WORK INSTRUCTION
Exact reproduction required: the lines below from the line with "Z.neg _ => S754_nan" to the line with "split; [intros _;", both ends included, and no others.

GIVEN RECORDS
+ + + + +

(** [with mgr as x: body], where [mgr] is built by [init]: a failing
    [init] never reaches [__exit__]; after it, [__exit__] runs on every
    way out of the body, and an exception of the body is raised again
    (the [__exit__] of the scripts returns [None]). *)
Definition with_ {A B} (init : M A) (exit_ : A → M unit) (body : A → M B) : M B :=
  fun w =>
    match init w with
    | (Raise e, w1) => (Raise e, w1)
    | (Ok a, w1) =>
        match body a w1 with
        | (Ok b, w2) =>
            match exit_ a w2 with
            | (Ok _, w3) => (Ok b, w3)
            | (Raise e, w3) => (Raise e, w3)
            end
        | (Raise e, w2) =>
            match exit_ a w2 with
            | (Ok _, w3) => (Raise e, w3)
            | (Raise e', w3) => (Raise e', w3)
            end
        end
    end.

Definition get_fs : M FS.t := fun w => (Ok (w_fs w), w).

Definition set_fs (f : FS.t) : M unit :=
  fun w => (Ok tt, World f (w_trace w) (w_cwd w) (w_tmp w) (w_clock w) (w_exclude w)).

Definition log (e : event) : M unit :=
  fun w => (Ok tt, World (w_fs w) (w_trace w ++ [e]) (w_cwd w) (w_tmp w)
                         (w_clock w) (w_exclude w)).

Definition abs (p : string) : M string :=
  fun w => (Ok (PosixPath.abspath (w_cwd w) p), w).

Definition time_time : M Z := fun w => (Ok (w_clock w), w).

Definition advance (dt : Z) : M unit :=
  fun w => (Ok tt, World (w_fs w) (w_trace w) (w_cwd w) (w_tmp w)
                         (w_clock w + dt) (w_exclude w)).

(** *** Library calls on files *)

Module OS.

Definition exists_ (p : string) : M bool :=
  q <- abs p ;; f <- get_fs ;; ret (FS.mem q f).

Definition is_file (p : string) : M bool :=
  q <- abs p ;; f <- get_fs ;;
  ret (match FS.lookup q f with Some (File _) => true | _ => false end).

(** [Path.iterdir]: the children as paths [d / name]. *)
Definition iterdir (d : string) : M (list string) :=
  q <- abs d ;; f <- get_fs ;;
  match FS.lookup q f with
  | Some Dir => ret (map (fun e => PosixPath.div d (PosixPath.name (fst e)))
                         (FS.children q f))
  | Some (File _) => raise (NotADirectoryError d)
  | None => raise (FileNotFoundError d)
  end.

Definition stat (p : string) : M filedata :=
  q <- abs p ;; f <- get_fs ;;
  match FS.lookup q f with
  | Some (File d) => ret d
  | Some Dir => raise (IsADirectoryError p)
  | None => raise (FileNotFoundError p)
  end.

(** [open(p).read()], in text or in binary mode. *)
Definition read (p : string) : M string :=
  log (EvRead p) ;;; d <- stat p ;; ret (f_bytes d).

(** [magic.detect_from_filename(p).mime_type]. *)
Definition sniff (p : string) : M string :=
  log (EvSniff p) ;;;
  q <- abs p ;; f <- get_fs ;;
  match FS.lookup q f with
  | Some (File d) => ret (f_mime d)
  | Some Dir => ret "inode/directory"
  | None => raise (FileNotFoundError p)
  end.

(** [open(p, "wb")] followed by writing [d]. *)
Definition write_file (p : string) (d : filedata) : M unit :=
  q <- abs p ;; f <- get_fs ;;
  match FS.lookup q f with
  | Some Dir => raise (IsADirectoryError p)
  | _ => set_fs (FS.write q (File d) f)
  end.

Definition unlink (p : string) : M unit :=
  log (EvUnlink p) ;;;
  q <- abs p ;; f <- get_fs ;;
  match FS.lookup q f with
  | Some (File _) => set_fs (FS.remove q f)
  | Some Dir => raise (IsADirectoryError p)
  | None => raise (FileNotFoundError p)
  end.

(** [shutil.rmtree(d)]. *)
Definition rmtree (d : string) : M unit :=
  log (EvRmtree d) ;;;
  q <- abs d ;; f <- get_fs ;;
  match FS.lookup q f with
  | Some Dir => set_fs (FS.rmtree q f)
  | Some (File _) => raise (NotADirectoryError d)
  | None => raise (FileNotFoundError d)
  end.
(** An instance of one of the classes: its class and its attribute values in
    the order attrs lists them. *)
Record instance : Type := Instance {
  cls_of : class;
  attrs_of : dict
}.

(** What a factory call leaves behind: the payloads it passed to
    [logger.error], oldest first, and its result. *)
Record outcome : Type := Outcome {
  logged : list dict;
  returned : result instance
}.

(** The integer a value hashes and compares as when it is looked up in a
    dict keyed by [IntEnum] members; [None] for a hashable value that equals
    no integer, [TypeError] for an unhashable one. *)
Definition int_key (v : value) : result (option Z) :=
  match v with
  | VInt n => Ok (Some n)
  | VEnum _ n => Ok (Some n)
  | VBool b => Ok (Some (if b then 1 else 0))
  | VNone => Ok None
  | VStr _ => Ok None
  | VMissing => Ok None
  | VObj _ => Ok None
  | VList _ => Raise TypeError
  | VDict _ => Raise TypeError
  end.

(** A dict display [{k1: c1, k2: c2, ...}] with integer keys: a repeated key
    keeps its first position and takes the last value. *)
Fixpoint mapping_set (k : Z) (c : class) (m : list (Z * class)) : list (Z * class) :=
  match m with
  | [] => [(k, c)]
  | (k', c') :: m' =>
      if Z.eqb k k' then (k, c) :: m' else (k', c') :: mapping_set k c m'
  end.

Definition mapping_of (entries : list (Z * class)) : list (Z * class) :=
  fold_left (fun m kc => mapping_set (fst kc) (snd kc) m) entries [].

Fixpoint mapping_lookup (k : Z) (m : list (Z * class)) : option class :=
  match m with
  | [] => None
  | (k', c) :: m' => if Z.eqb k k' then Some c else mapping_lookup k m'
  end.

(** [m.get(v)] *)
Definition mapping_get (m : list (Z * class)) (v : value) : result (option class) :=
  match int_key v with
  | Raise e => Raise e
  | Ok None => Ok None
  | Ok (Some n) => Ok (mapping_lookup n m)
  end.

Definition _keyword_converter (filter : value) : result value :=
  match filter with
  | VList _ => Ok filter
  | _ => Ok (VList [filter])
  end.

(** Modelled from the spec: [list_converter] of [naff.client.utils] is not
    among the sources and the spec has no words for it; from its name and
    its use on [keyword_lists] it converts every element of a list, and a
    value that is not a list as a list of that one element. *)
Definition list_converter (converter : value -> result value) (v : value) : result value :=
  match v with
  | VList l => VList <$> map_result converter l
  | _ => (fun x => VList [x]) <$> converter v
  end.

Section Classes.
Context {E : EnumDecls}.

(** Calling an enum class: a member of the class is returned as it is. *)
Definition enum_call (cls : string) (v : value) : result value :=
  let lookup := match enum_value cls v with
                | Some n => Ok (VEnum cls n)
                | None => Raise ValueError
                end in
  match v with
  | VEnum c _ => if String.eqb c cls then Ok v else lookup
  | _ => lookup
  end.

Definition AutoModTriggerType : value -> result value := enum_call "AutoModTriggerType".
Definition AutoModAction : value -> result value := enum_call "AutoModAction".
Definition AutoModLanuguageType : value -> result value := enum_call "AutoModLanuguageType".

Definition trigger_type_field (default : option Z) : attrib :=
  Attrib "type" (VEnum "AutoModTriggerType" <$> default) AutoModTriggerType.

Definition action_type_field (default : option Z) : attrib :=
  Attrib "type" (VEnum "AutoModAction" <$> default) AutoModAction.

(** The attributes of each class, in attrs' order: inherited ones first
    unless the class declares them again, then the class's own. *)
Definition fields (c : class) : list attrib :=
  match c with
  | BaseAction => [action_type_field None]
  | BlockMessage => [action_type_field (Some BLOCK_MESSAGE)]
  | AlertMessage =>
      [Attrib "channel_id" None Ok; action_type_field (Some ALERT_MESSAGE)]
  | TimeoutUser =>
      [Attrib "duration_seconds" (Some (VInt 60)) Ok;
       action_type_field (Some TIMEOUT_USER)]
  | BaseTrigger => [trigger_type_field None]
  | KeywordTrigger =>
      [trigger_type_field (Some KEYWORD);
       Attrib "keyword_filter" (Some (VList [])) _keyword_converter]
  | HarmfulLinkFilter => [trigger_type_field (Some HARMFUL_LINK)]
  | KeywordPresetTrigger =>
      [trigger_type_field (Some KEYWORD_PRESET);
       Attrib "keyword_lists" (Some (VList [])) (list_converter AutoModLanuguageType)]
  | MentionSpamTrigger =>
      [trigger_type_field None;
       Attrib "mention_total_limit" (Some (VInt 3)) Ok]
  end.

Definition ACTION_MAPPING : list (Z * class) :=
  mapping_of [(BLOCK_MESSAGE, BlockMessage);
              (ALERT_MESSAGE, AlertMessage);
              (TIMEOUT_USER, TimeoutUser)].

Definition TRIGGER_MAPPING : list (Z * class) :=
  mapping_of [(KEYWORD, KeywordTrigger);
              (HARMFUL_LINK, HarmfulLinkFilter);
              (KEYWORD_PRESET, KeywordPresetTrigger);
              (MENTION_SPAM, MentionSpamTrigger)].

Definition is_field (c : class) (k : string) : bool :=
  existsb (fun a => String.eqb k (a_name a)) (fields c).

(** The argument bound to an attribute by a keyword call: the keyword when it
    is given, else the default, else [TypeError] for the missing argument. *)
Definition init_value (kwargs : dict) (a : attrib) : result value :=
  match dict_get (a_name a) kwargs with
  | Some v => Ok v
  | None =>
      match a_default a with
      | Some d => Ok d
      | None => Raise TypeError
      end
  end.

(** The class called with the entries of [kwargs] as keyword arguments, as
    attrs generates it: the arguments are bound first, then every attribute
    is set to its converted argument, in order. *)
Definition construct (c : class) (kwargs : dict) : result instance :=
  if existsb (fun kv => negb (is_field c (fst kv))) kwargs then Raise TypeError
  else
    args ← map_result (init_value kwargs) (fields c);
    vals ← map_result (fun av => a_converter (fst av) (snd av)) (combine (fields c) args);
    Ok (Instance c (combine (map a_name (fields c)) vals)).

(** [BaseTrigger._process_dict], inherited by every trigger class; the
    classes of actions keep the mixin's, which hands the payload back. *)
Definition _process_dict (c : class) (data : dict) : result dict :=
  if is_trigger c then
    let meta := get "trigger_metadata" data in
    if truthy meta then
      match meta with
      | VDict m => Ok (dict_update data m)
      | _ => Raise AttributeError
      end
    else Ok data
  else Ok data.

(** Modelled from the spec: [DictSerializationMixin] of
    [naff.client.mixins.serialization] is not among the sources and the spec
    leaves serialization at the boundary.  Its [from_dict] is taken to pass
    the payload through the class's [_process_dict] hook and to call the
    class with the entries that name one of its attributes: the hook is
    overridden in the source for that purpose, and the payload the trigger
    factory builds always carries a key that no class declares. *)
Definition from_dict (c : class) (data : dict) : result instance :=
  data' ← _process_dict c data;
  construct c (List.filter (fun kv => is_field c (fst kv)) data').

(** [attrs.asdict(self)]: values here are immutable trees, so the copy attrs
    makes of lists and dicts is the value itself. *)
Definition asdict (o : instance) : dict := attrs_of o.

(** [{k: data.pop(k) for k, v in data.copy().items() if k != "type"}]: the
    comprehension's dict and what is left of [data]. *)
Fixpoint pop_fields (items : dict) (acc data : dict) : result (dict * dict) :=
  match items with
  | [] => Ok (acc, data)
  | (k, _) :: items' =>
      if String.eqb k "type" then pop_fields items' acc data
      else
        match getitem k data with
        | Raise e => Raise e
        | Ok v => pop_fields items' (dict_set k v acc) (dict_remove k data)
        end
  end.

Definition BaseAction_as_dict (o : instance) : result dict :=
  let data := asdict o in
  '(meta, data) ← pop_fields data [] data;
  Ok (dict_set "metadata" (VDict meta) data).

Definition BaseTrigger_as_dict (o : instance) : result dict :=
  let data := asdict o in
  '(meta, data) ← pop_fields data [] data;
  let data := dict_set "trigger_metadata" (VDict meta) data in
  t ← getitem "type" data;
  Ok (dict_set "trigger_type" t (dict_remove "type" data)).

Definition as_dict (o : instance) : result dict :=
  if is_trigger (cls_of o) then BaseTrigger_as_dict o else BaseAction_as_dict o.

(** [BaseAction.from_dict_factory], called on class [cls]. *)
Definition BaseAction_from_dict_factory (cls : class) (data : dict) : outcome :=
  match mapping_get ACTION_MAPPING (get "type" data) with
  | Raise e => Outcome [] (Raise e)
  | Ok found =>
      let log := match found with Some _ => [] | None => [data] end in
      let action_class := match found with Some c => c | None => cls end in
      Outcome log
        (metadata ← getitem "metadata" data;
         match metadata with
         | VDict m => from_dict action_class (dict_update [("type", get "type" data)] m)
         | _ => Raise TypeError
         end)
  end.

(** [BaseTrigger.from_dict_factory], called on class [cls]. *)
Definition BaseTrigger_from_dict_factory (cls : class) (data : dict) : outcome :=
  match mapping_get TRIGGER_MAPPING (get "trigger_type" data) with
  | Raise e => Outcome [] (Raise e)
  | Ok found =>
      let meta := get_default "trigger_metadata" (VDict []) data in
      let log := match found with Some _ => [] | None => [data] end in
      let trigger_class := match found with Some c => c | None => cls end in
      let payload := [("type", get "trigger_type" data); ("trigger_metadata", meta)] in
      Outcome log (from_dict trigger_class payload)
  end.

End Classes.

(** An instance of the enum declarations, for running the definitions: the
    members get the numbers 1 to 5 and 1 to 3, and each class keeps an
    integer it has no member for as a member of its own. *)
Definition open_enums : EnumDecls := {|
  KEYWORD := 1;
  HARMFUL_LINK := 2;
  KEYWORD_PRESET := 4;
  MENTION_SPAM := 5;
  BLOCK_MESSAGE := 1;
  ALERT_MESSAGE := 2;
  TIMEOUT_USER := 3;
  enum_value := fun _ v => match v with
                           | VInt n => Some n
                           | VEnum _ n => Some n
                           | _ => None
                           end
|}.

(** The same numbers with classes that accept their members' numbers only. *)
Definition closed_enums : EnumDecls := {|
  KEYWORD := 1;
  HARMFUL_LINK := 2;
  KEYWORD_PRESET := 4;
  MENTION_SPAM := 5;
  BLOCK_MESSAGE := 1;
  ALERT_MESSAGE := 2;
  TIMEOUT_USER := 3;
  enum_value := fun cls v =>
    match v with
    | VInt n =>
        if String.eqb cls "AutoModTriggerType"
        then (if existsb (Z.eqb n) [1; 2; 4; 5] then Some n else None)
        else if String.eqb cls "AutoModAction"
        then (if existsb (Z.eqb n) [1; 2; 3] then Some n else None)
        else None
    | _ => None
    end
|}.

End AutoMod.

(** ** The client state: object store, entity cache, trace *)

Module Store.
Import Py.

(** Modelled from the spec: [to_snowflake] of
    [naff.models.discord.snowflake] is not among the sources.  The spec's
    identifier is "a 64-bit unsigned integer value with a well-defined
    string/numeric equivalence": a number or its decimal string converts to
    the number, and nothing outside 64 bits is an identifier. *)
Definition to_snowflake (v : value) : result Z :=
  n ← py_int v;
  if ((0 <=? n) && (n <? 2 ^ 64))%Z then Ok n else Raise ValueError.

(** The key of a record in the entity store: its kind with its identifier,
    guild-scoped kinds with the guild's identifier first. *)
Inductive key : Type :=
| KGuild (id : Z)
| KChannel (id : Z)
| KUser (id : Z)
| KMember (guild_id id : Z)
| KRole (guild_id id : Z).

#[global] Instance key_eq_dec : EqDecision key.
Proof. solve_decision. Defined.
(** Rounding a mantissa of more than 53 bits at exponent 0 overflows exactly
    when the mantissa has more than 1024 bits, or has 1024 bits of which the
    first 54 are ones. *)
Lemma binary_round_aux_wide s q l :
  (2 ^ 53 <= q)%Z ->
  (exists s', binary_round_aux prec emax s q 0 l = S754_infinity s')
  <-> (1025 <= Zdigits2 q
       \/ (Zdigits2 q = 1024
           /\ q / 2 ^ 971 = 9007199254740991 /\ Z.odd (q / 2 ^ 970) = true))%Z.
Proof.
  intros Hq. set (dq := Zdigits2 q).
  assert (Hpow : forall k, (0 <= k)%Z -> (0 < 2 ^ k)%Z)
    by (intros; apply Z.pow_pos_nonneg; lia).
  assert (Hpos : (0 < q)%Z) by (pose proof (Hpow 53%Z ltac:(lia)); lia).
  destruct (Zdigits2_bound q ltac:(lia)) as [Hup Hnn]. fold dq in Hup, Hnn.
  assert (Hlow : (2 ^ (dq - 1) <= q)%Z).
  { subst dq. destruct q as [|p|p]; try lia. apply digits2_pos_lower. }
  assert (Hdq : (54 <= dq)%Z).
  { assert (53 < dq)%Z; [|lia]. apply (Z.pow_lt_mono_r_iff 2); lia. }
  unfold binary_round_aux.
  assert (E1 : shr_fexp prec emax q 0 l
               = (SpecFloat.iter_pos shr_1 (Z.to_pos (dq - 53)) (shr_record_of_loc q l),
                  (dq - 53)%Z)).
  { unfold shr_fexp, shr. fold dq.
    replace (fexp prec emax (dq + 0) - 0)%Z with (Z.pos (Z.to_pos (dq - 53))).
    2: { unfold fexp, emin, prec, emax. rewrite Z2Pos.id by lia. lia. }
    f_equal. rewrite Z2Pos.id by lia. lia. }
  rewrite E1.
  destruct (iter_shr_1_exact (Z.to_pos (dq - 53)) (shr_record_of_loc q l)) as [Em Er].
  { rewrite shr_record_of_loc_m. lia. }
  rewrite shr_record_of_loc_m, Z2Pos.id in Em, Er by lia.
  replace (dq - 53 - 1)%Z with (dq - 54)%Z in Er by lia.
  set (mrs1 := SpecFloat.iter_pos shr_1 (Z.to_pos (dq - 53)) (shr_record_of_loc q l)) in *.
  set (m1 := (q / 2 ^ (dq - 53))%Z) in *.
  set (r1 := Z.odd (q / 2 ^ (dq - 54))) in *.
  assert (Hm1 : (4503599627370496 <= m1 < 9007199254740992)%Z).
  { subst m1. pose proof (Hpow (dq - 53)%Z ltac:(lia)). split.
    - apply Z.div_le_lower_bound; [lia|].
      change 4503599627370496%Z with (2 ^ 52)%Z. rewrite <- Z.pow_add_r by lia.
      replace (dq - 53 + 52)%Z with (dq - 1)%Z by lia. exact Hlow.
    - apply Z.div_lt_upper_bound; [lia|].
      change 9007199254740992%Z with (2 ^ 53)%Z. rewrite <- Z.pow_add_r by lia.
      replace (dq - 53 + 53)%Z with dq by lia. exact Hup. }
  set (m2 := round_nearest_even (shr_m mrs1) (loc_of_shr_record mrs1)).
  assert (Hm2 : (m1 <= m2 <= m1 + 1)%Z
                /\ (m2 = 9007199254740992%Z
                    <-> m1 = 9007199254740991%Z /\ r1 = true)).
  { subst m2. destruct mrs1 as [m r0 s0]. cbn [shr_m shr_r] in Em, Er.
    rewrite Em. clear Em. rewrite <- Er. clear Er.
    destruct r0, s0; cbn [loc_of_shr_record round_nearest_even shr_m].
    - split; [lia|]. split; [intros H; split; [lia|reflexivity]|lia].
    - destruct (Z.even m1) eqn:Ev.
      + split; [lia|]. split; [lia|]. intros [H _]. rewrite H in Ev. discriminate.
      + split; [lia|]. split; [intros H; split; [lia|reflexivity]|lia].
    - split; [lia|]. split; [lia|intros [_ H]; discriminate].
    - split; [lia|]. split; [lia|intros [_ H]; discriminate]. }
  destruct Hm2 as [Hb2 Hcarry].
  assert (Hresult :
    (exists s',
       (let '(mrs'', e'') := shr_fexp prec emax m2 (dq - 53) loc_Exact in
        match shr_m mrs'' with
        | 0%Z => S754_zero s
        | Z.pos m => if (e'' <=? emax - prec)%Z then S754_finite s m e'' else S754_infinity s
        | Z.neg _ => S754_nan
        end) = S754_infinity s')
    <-> (1025 <= dq \/ (dq = 1024 /\ m2 = 9007199254740992))%Z).
  { destruct (Z.eq_dec m2 9007199254740992) as [E2|N2].
    - rewrite E2. unfold shr_fexp.
      change (Zdigits2 9007199254740992) with 54%Z.
      replace (fexp prec emax (54 + (dq - 53)) - (dq - 53))%Z with 1%Z
        by (unfold fexp, emin, prec, emax; lia).
      cbn [shr shr_record_of_loc SpecFloat.iter_pos shr_1 shr_m].
      destruct (Z.leb_spec (dq - 53 + 1) (emax - prec)) as [Hle|Hgt];
        unfold emax, prec in *.
      + split; [intros [s' H]; discriminate|]. intros [H|[H _]]; lia.
      + split; [intros _|eauto]. destruct (Z.eq_dec dq 1024); [right|left]; lia.
    - assert (Hd2 : Zdigits2 m2 = 53%Z).
      { apply Zdigits2_eq; [|lia].
        change (2 ^ (53 - 1))%Z with 4503599627370496%Z.
        change (2 ^ 53)%Z with 9007199254740992%Z. lia. }
      unfold shr_fexp. rewrite Hd2.
      replace (fexp prec emax (53 + (dq - 53)) - (dq - 53))%Z with 0%Z
        by (unfold fexp, emin, prec, emax; lia).
      cbn [shr shr_record_of_loc shr_m].
      destruct m2 as [|p2|p2]; try lia.
      destruct (Z.leb_spec (dq - 53) (emax - prec)) as [Hle|Hgt];
        unfold emax, prec in *.
      + split; [intros [s' H]; discriminate|]. intros [H|[_ H]]; [lia|congruence].
      + split; [intros _; left; lia|eauto]. }
  rewrite Hresult. clear Hresult.
  split.
  - intros [H|[Hd H]]; [now left|right]. split; [exact Hd|].
    apply Hcarry in H as [H1 H2]. subst m1 r1. rewrite Hd in H1, H2.
    change (1024 - 53)%Z with 971%Z in H1. change (1024 - 54)%Z with 970%Z in H2.
    now split.
  - intros [H|[Hd [H1 H2]]]; [now left|right]. split; [exact Hd|].
    apply Hcarry. subst m1 r1. rewrite Hd.
    change (1024 - 53)%Z with 971%Z. change (1024 - 54)%Z with 970%Z. now split.
Qed.

Lemma wide_overflow_threshold q :
  2 ^ 53 <= q ->
  (1025 <= Zdigits2 q
   \/ (Zdigits2 q = 1024 /\ q / 2 ^ 971 = 9007199254740991 /\ Z.odd (q / 2 ^ 970) = true))
  <-> 2 ^ 1024 - 2 ^ 970 <= q.
Proof.
  intros Hq.
  assert (HP : 0 < 2 ^ 970) by (apply Z.pow_pos_nonneg; lia).
  assert (E971 : 2 ^ 971 = 2 ^ 970 * 2).
  { change 971 with (970 + 1). now rewrite Z.pow_add_r by lia. }
  assert (E1023 : 2 ^ 1023 = 9007199254740992 * 2 ^ 970).
  { change 1023 with (53 + 970). now rewrite Z.pow_add_r by lia. }
  assert (E1024 : 2 ^ 1024 = 18014398509481984 * 2 ^ 970).
  { change 1024 with (54 + 970). now rewrite Z.pow_add_r by lia. }
  assert (Hpos : 0 < q) by (assert (0 < 2 ^ 53) by (apply Z.pow_pos_nonneg; lia); lia).
  destruct (Zdigits2_bound q ltac:(lia)) as [Hup Hnn].
  rewrite E971, E1024. generalize dependent (2 ^ 970). intros P HP E971 E1023 E1024.
  split.
  - intros [Hd|[Hd [H1 H2]]].
    + assert (2 ^ 1024 <= 2 ^ (Zdigits2 q - 1)) by (apply Z.pow_le_mono_r; lia).
      assert (2 ^ (Zdigits2 q - 1) <= q).
      { destruct q as [|p|p]; try lia. apply digits2_pos_lower. }
      lia.
    + rewrite <- Z.div_div in H1 by lia.
      pose proof (Z.div_mod (q / P) 2 ltac:(lia)) as Hdm.
      rewrite Zmod_odd, H2, H1 in Hdm.
      pose proof (Z.mul_div_le q P HP). lia.
  - intros Hge. destruct (Z.lt_ge_cases q (18014398509481984 * P)) as [Hlt|Hbig].
    + right.
      assert (Hd : Zdigits2 q = 1024).
      { apply Zdigits2_eq; [|lia]. change (1024 - 1) with 1023. lia. }
      assert (Hu : q / P = 18014398509481983).
      { assert (18014398509481983 <= q / P) by (apply Z.div_le_lower_bound; lia).
        assert (q / P < 18014398509481984) by (apply Z.div_lt_upper_bound; lia).
        lia. }
      split; [exact Hd|]. rewrite <- Z.div_div by lia. rewrite Hu. split; reflexivity.
    + left. assert (1024 < Zdigits2 q); [|lia].
      apply (Z.pow_lt_mono_r_iff 2); lia.
Qed.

+ + + + +

SOLUTION TO THIS EXERCISE
        | Z.neg _ => S754_nan
        end) = S754_infinity s')
    <-> (1025 <= dq \/ (dq = 1024 /\ m2 = 9007199254740992))%Z).
  { destruct (Z.eq_dec m2 9007199254740992) as [E2|N2].
    - rewrite E2. unfold shr_fexp.
      change (Zdigits2 9007199254740992) with 54%Z.
      replace (fexp prec emax (54 + (dq - 53)) - (dq - 53))%Z with 1%Z
        by (unfold fexp, emin, prec, emax; lia).
      cbn [shr shr_record_of_loc SpecFloat.iter_pos shr_1 shr_m].
      destruct (Z.leb_spec (dq - 53 + 1) (emax - prec)) as [Hle|Hgt];
        unfold emax, prec in *.
      + split; [intros [s' H]; discriminate|]. intros [H|[H _]]; lia.
      + split; [intros _|eauto]. destruct (Z.eq_dec dq 1024); [right|left]; lia.
    - assert (Hd2 : Zdigits2 m2 = 53%Z).
      { apply Zdigits2_eq; [|lia].
        change (2 ^ (53 - 1))%Z with 4503599627370496%Z.
        change (2 ^ 53)%Z with 9007199254740992%Z. lia. }
      unfold shr_fexp. rewrite Hd2.
      replace (fexp prec emax (53 + (dq - 53)) - (dq - 53))%Z with 0%Z
        by (unfold fexp, emin, prec, emax; lia).
      cbn [shr shr_record_of_loc shr_m].
      destruct m2 as [|p2|p2]; try lia.
      destruct (Z.leb_spec (dq - 53) (emax - prec)) as [Hle|Hgt];
        unfold emax, prec in *.
      + split; [intros [s' H]; discriminate|]. intros [H|[_ H]]; [lia|congruence].
      + split; [intros _; left; lia|eauto]. }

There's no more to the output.